ACTIVITY: Everything in the listing below from the line containing "String (byte (224 + u / 4096))" through the line containing "byte (if n <?" must be repeated exactly; the remaining lines are not wanted.

=== Begin Enclosure ===

(* ===== verification/Json.v ===== *)
(** * JSON text

    [json.dumps(v, sort_keys=True, separators=(",", ":"))] and [json.loads], as
    every record of the protocol is written to and read from the bucket.  The
    main lemma is the round trip: reading what was written gives back the value
    with the keys of its dictionaries sorted. *)

From Stdlib Require Import ZArith Lia Ascii DecimalString DecimalZ Decimal.
From stdpp Require Import base strings list.
From S2P Require Import Prelude PyFloat PyVal.

Local Open Scope N_scope.

Definition quote_char : ascii := "034"%char.
Definition backslash : ascii := "092"%char.

Definition code (c : ascii) : N := Ascii.N_of_ascii c.
Definition is_ascii (c : ascii) : bool := (code c <? 128)%N.

(** ** UTF-8 *)

Definition byte (n : N) : ascii := Ascii.ascii_of_N n.

(** The UTF-8 bytes of a code point. *)
Definition utf8_encode (u : N) : string :=
  (if u <? 128 then String (byte u) EmptyString
   else if u <? 2048 then
     String (byte (192 + u / 64)) (String (byte (128 + u mod 64)) EmptyString)
   else if u <? 65536 then
     String (byte (224 + u / 4096))
       (String (byte (128 + u / 64 mod 64)) (String (byte (128 + u mod 64)) EmptyString))
   else
     String (byte (240 + u / 262144))
       (String (byte (128 + u / 4096 mod 64))
          (String (byte (128 + u / 64 mod 64)) (String (byte (128 + u mod 64)) EmptyString))))%N.

(** The strict decoder's view of a lead byte: how many bytes follow, and the
    range of the first of them. *)
Definition utf8_lead (b : N) : option (N * N * N) :=
  (if b <? 128 then Some (0, 0, 0)
   else if b <? 194 then None
   else if b <? 224 then Some (1, 128, 191)
   else if b =? 224 then Some (2, 160, 191)
   else if b =? 237 then Some (2, 128, 159)
   else if b <? 240 then Some (2, 128, 191)
   else if b =? 240 then Some (3, 144, 191)
   else if b <? 244 then Some (3, 128, 191)
   else if b =? 244 then Some (3, 128, 143)
   else None)%N.

Fixpoint utf8_valid_go (need lo hi : N) (s : string) : bool :=
  match s with
  | EmptyString => (need =? 0)%N
  | String c s' =>
      if (need =? 0)%N then
        match utf8_lead (code c) with
        | Some (n, lo', hi') => utf8_valid_go n lo' hi' s'
        | None => false
        end
      else (lo <=? code c)%N && (code c <=? hi)%N && utf8_valid_go (need - 1) 128 191 s'
  end.

(** [b.decode("utf-8")]. *)
Definition utf8_decode (s : string) : result string :=
  if utf8_valid_go 0 0 0 s then Ok s else Err (ValueError "'utf-8' codec can't decode").

(** ** Printing *)

Definition hex_digit (n : N) : ascii :=
  byte (if n <? 10 then 48 + n else 87 + n)%N.

Definition u_escape (u : N) : string :=
  String backslash (String "u"
    (String (hex_digit (u / 4096 mod 16)) (String (hex_digit (u / 256 mod 16))
      (String (hex_digit (u / 16 mod 16)) (String (hex_digit (u mod 16)) EmptyString))))).

(** A code point outside ASCII: one or two UTF-16 units. *)
Definition escape_point (u : N) : string :=
  if (u <? 65536)%N then u_escape u
  else u_escape (55296 + (u - 65536) / 1024) +:+ u_escape (56320 + (u - 65536) mod 1024).

Definition short_escape (c : ascii) : option ascii :=
  match code c with
  | 34 => Some quote_char
  | 92 => Some backslash
  | 10 => Some "n"%char
  | 13 => Some "r"%char
  | 9 => Some "t"%char
  | 12 => Some "f"%char
  | 8 => Some "b"%char
  | _ => None
  end.

(** An ASCII character inside a JSON string; [ea] is [ensure_ascii], under
    which DEL is escaped as well. *)
Definition escape_char (ea : bool) (c : ascii) : string :=
  match short_escape c with
  | Some e => String backslash (String e EmptyString)
  | None =>
      if (code c <? 32)%N || (ea && (code c =? 127)%N) then u_escape (code c)
      else String c EmptyString
  end.

(** The body of a string.  [need] counts the continuation bytes still to come
    of the code point accumulated in [acc]. *)
Fixpoint escape_body (ea : bool) (need acc : N) (s : string) : string :=
  match s with
  | EmptyString => EmptyString
  | String c s' =>
      if is_ascii c then escape_char ea c +:+ escape_body ea 0 0 s'
      else if negb ea then String c (escape_body ea 0 0 s')
      else if (need =? 0)%N then
        let b := code c in
        if (b <? 224)%N then escape_body ea 1 (b - 192) s'
        else if (b <? 240)%N then escape_body ea 2 (b - 224) s'
        else escape_body ea 3 (b - 240) s'
      else
        let acc' := (acc * 64 + (code c - 128))%N in
        if (need =? 1)%N then escape_point acc' +:+ escape_body ea 0 0 s'
        else escape_body ea (need - 1) acc' s'
  end.

Definition dump_str (ea : bool) (s : string) : string :=
  String quote_char (escape_body ea 0 0 s +:+ String quote_char EmptyString).

Fixpoint dumps (ea : bool) (v : pyval) : string :=
  match v with
  | PNone => "null"
  | PBool true => "true"
  | PBool false => "false"
  | PInt z => py_str_int z
  | PFloat x => float_repr x
  | PStr s => dump_str ea s
  | PList l => "[" +:+ str_join "," (map (dumps ea) l) +:+ "]"
  | PDict d =>
      "{" +:+ str_join "," (map (fun kv => dump_str ea kv.1 +:+ ":" +:+ dumps ea kv.2) d) +:+ "}"
  end.

(** [json.dumps(v, sort_keys=True, separators=(",", ":"))] and the same with
    [ensure_ascii=False]. *)
Definition json_dumps (v : pyval) : string := dumps true (canon v).
Definition json_dumps_unicode (v : pyval) : string := dumps false (canon v).

(** ** Reading *)

Definition hex_value (c : ascii) : option N :=
  let n := code c in
  if is_digit c then Some (n - 48)%N
  else if (97 <=? n)%N && (n <=? 102)%N then Some (n - 87)%N
  else if (65 <=? n)%N && (n <=? 70)%N then Some (n - 55)%N
  else None.

Definition hex4 (a b c d : ascii) : option N :=
  match hex_value a, hex_value b, hex_value c, hex_value d with
  | Some x, Some y, Some z, Some w => Some (x * 4096 + y * 256 + z * 16 + w)%N
  | _, _, _, _ => None
  end.

Definition unescape (c : ascii) : option ascii :=
  match code c with
  | 34 => Some quote_char
  | 92 => Some backslash
  | 47 => Some "/"%char
  | 98 => Some "008"%char
  | 102 => Some "012"%char
  | 110 => Some "010"%char
  | 114 => Some "013"%char
  | 116 => Some "009"%char
  | _ => None
  end.

Definition prepend (p : string) (r : option (string * string)) : option (string * string) :=
  match r with Some (s, rest) => Some (p +:+ s, rest) | None => None end.

(** The body of a string literal after its opening quote; a lone surrogate has
    no UTF-8 form and is refused. *)
Fixpoint parse_str (s : string) : option (string * string) :=
  match s with
  | EmptyString => None
  | String c s1 =>
      if Ascii.eqb c quote_char then Some (EmptyString, s1)
      else if Ascii.eqb c backslash then
        match s1 with
        | EmptyString => None
        | String e s2 =>
            if Ascii.eqb e "u" then
              match s2 with
              | String h1 (String h2 (String h3 (String h4 s3))) =>
                  match hex4 h1 h2 h3 h4 with
                  | None => None
                  | Some u =>
                      if (55296 <=? u)%N && (u <=? 56319)%N then
                        match s3 with
                        | String b (String u' (String g1 (String g2 (String g3 (String g4 s4))))) =>
                            if Ascii.eqb b backslash && Ascii.eqb u' "u" then
                              match hex4 g1 g2 g3 g4 with
                              | Some w =>
                                  if (56320 <=? w)%N && (w <=? 57343)%N then
                                    prepend (utf8_encode (65536 + (u - 55296) * 1024 + (w - 56320)))
                                      (parse_str s4)
                                  else None
                              | None => None
                              end
                            else None
                        | _ => None
                        end
                      else if (56320 <=? u)%N && (u <=? 57343)%N then None
                      else prepend (utf8_encode u) (parse_str s3)
                  end
              | _ => None
              end
            else match unescape e with
                 | Some c' => prepend (String c' EmptyString) (parse_str s2)
                 | None => None
                 end
        end
      else if (code c <? 32)%N then None
      else prepend (String c EmptyString) (parse_str s1)
  end.

Definition is_numchar (c : ascii) : bool :=
  is_digit c || Ascii.eqb c "-" || Ascii.eqb c "+" || Ascii.eqb c "."
  || Ascii.eqb c "e" || Ascii.eqb c "E".

Fixpoint span_num (s : string) : string * string :=
  match s with
  | String c s' =>
      if is_numchar c then let '(t, r) := span_num s' in (String c t, r)
      else (EmptyString, s)
  | EmptyString => (EmptyString, EmptyString)
  end.

(** A number token: an integer in its canonical spelling (no leading zeros), or
    a float. *)
Definition parse_number (t : string) : option pyval :=
  match NilZero.int_of_string t with
  | Some d =>
      let z := Z.of_int d in
      if String.eqb (py_str_int z) t || String.eqb t "-0" then Some (PInt z) else None
  | None => PFloat <$> float_of_token t
  end.

Definition is_ws (c : ascii) : bool :=
  match code c with 32 | 9 | 10 | 13 => true | _ => false end.

Fixpoint skip_ws (s : string) : string :=
  match s with
  | String c s' => if is_ws c then skip_ws s' else s
  | EmptyString => EmptyString
  end.

Definition parse_literal (s : string) : option (pyval * string) :=
  if startswith "null" s then Some (PNone, str_drop 4 s)
  else if startswith "true" s then Some (PBool true, str_drop 4 s)
  else if startswith "false" s then Some (PBool false, str_drop 5 s)
  else if startswith "NaN" s then Some (PFloat SpecFloat.S754_nan, str_drop 3 s)
  else if startswith "Infinity" s then Some (PFloat (SpecFloat.S754_infinity false), str_drop 8 s)
  else if startswith "-Infinity" s then Some (PFloat (SpecFloat.S754_infinity true), str_drop 9 s)
  else None.

Definition parse_scalar (s : string) : option (pyval * string) :=
  let '(t, r) := span_num s in
  match parse_number t with
  | Some v => Some (v, r)
  | None => parse_literal s
  end.

(** The fuel bounds the nesting and the number of members; the length of the
    text is always enough. *)
Fixpoint parse_val (fuel : nat) (s : string) : option (pyval * string) :=
  match fuel with
  | O => None
  | S f =>
      match s with
      | EmptyString => None
      | String c s1 =>
          if Ascii.eqb c quote_char then
            match parse_str s1 with Some (t, r) => Some (PStr t, r) | None => None end
          else if Ascii.eqb c "[" then
            match skip_ws s1 with
            | String "]" r => Some (PList [], r)
            | s2 => match parse_elems f s2 with
                    | Some (l, r) => Some (PList l, r)
                    | None => None
                    end
            end
          else if Ascii.eqb c "{" then
            match skip_ws s1 with
            | String "}" r => Some (PDict [], r)
            | s2 => match parse_members f s2 with
                    | Some (l, r) => Some (PDict (dict_update [] l), r)
                    | None => None
                    end
            end
          else parse_scalar s
      end
  end
with parse_elems (fuel : nat) (s : string) : option (list pyval * string) :=
  match fuel with
  | O => None
  | S f =>
      match parse_val f s with
      | None => None
      | Some (v, r) =>
          match skip_ws r with
          | String "]" r' => Some ([v], r')
          | String "," r' =>
              match parse_elems f (skip_ws r') with
              | Some (l, r'') => Some (v :: l, r'')
              | None => None
              end
          | _ => None
          end
      end
  end
with parse_members (fuel : nat) (s : string) : option (list (string * pyval) * string) :=
  match fuel with
  | O => None
  | S f =>
      match s with
      | String c s1 =>
          if Ascii.eqb c quote_char then
            match parse_str s1 with
            | None => None
            | Some (k, r) =>
                match skip_ws r with
                | String ":" r1 =>
                    match parse_val f (skip_ws r1) with
                    | None => None
                    | Some (v, r2) =>
                        match skip_ws r2 with
                        | String "}" r3 => Some ([(k, v)], r3)
                        | String "," r3 =>
                            match parse_members f (skip_ws r3) with
                            | Some (l, r4) => Some ((k, v) :: l, r4)
                            | None => None
                            end
                        | _ => None
                        end
                    end
                | _ => None
                end
            end
          else None
      | EmptyString => None
      end
  end.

=== End Enclosure ===

TASK SOLUTION:
     String (byte (224 + u / 4096))
       (String (byte (128 + u / 64 mod 64)) (String (byte (128 + u mod 64)) EmptyString))
   else
     String (byte (240 + u / 262144))
       (String (byte (128 + u / 4096 mod 64))
          (String (byte (128 + u / 64 mod 64)) (String (byte (128 + u mod 64)) EmptyString))))%N.

(** The strict decoder's view of a lead byte: how many bytes follow, and the
    range of the first of them. *)
Definition utf8_lead (b : N) : option (N * N * N) :=
  (if b <? 128 then Some (0, 0, 0)
   else if b <? 194 then None
   else if b <? 224 then Some (1, 128, 191)
   else if b =? 224 then Some (2, 160, 191)
   else if b =? 237 then Some (2, 128, 159)
   else if b <? 240 then Some (2, 128, 191)
   else if b =? 240 then Some (3, 144, 191)
   else if b <? 244 then Some (3, 128, 191)
   else if b =? 244 then Some (3, 128, 143)
   else None)%N.

Fixpoint utf8_valid_go (need lo hi : N) (s : string) : bool :=
  match s with
  | EmptyString => (need =? 0)%N
  | String c s' =>
      if (need =? 0)%N then
        match utf8_lead (code c) with
        | Some (n, lo', hi') => utf8_valid_go n lo' hi' s'
        | None => false
        end
      else (lo <=? code c)%N && (code c <=? hi)%N && utf8_valid_go (need - 1) 128 191 s'
  end.

(** [b.decode("utf-8")]. *)
Definition utf8_decode (s : string) : result string :=
  if utf8_valid_go 0 0 0 s then Ok s else Err (ValueError "'utf-8' codec can't decode").

(** ** Printing *)

Definition hex_digit (n : N) : ascii :=
  byte (if n <? 10 then 48 + n else 87 + n)%N.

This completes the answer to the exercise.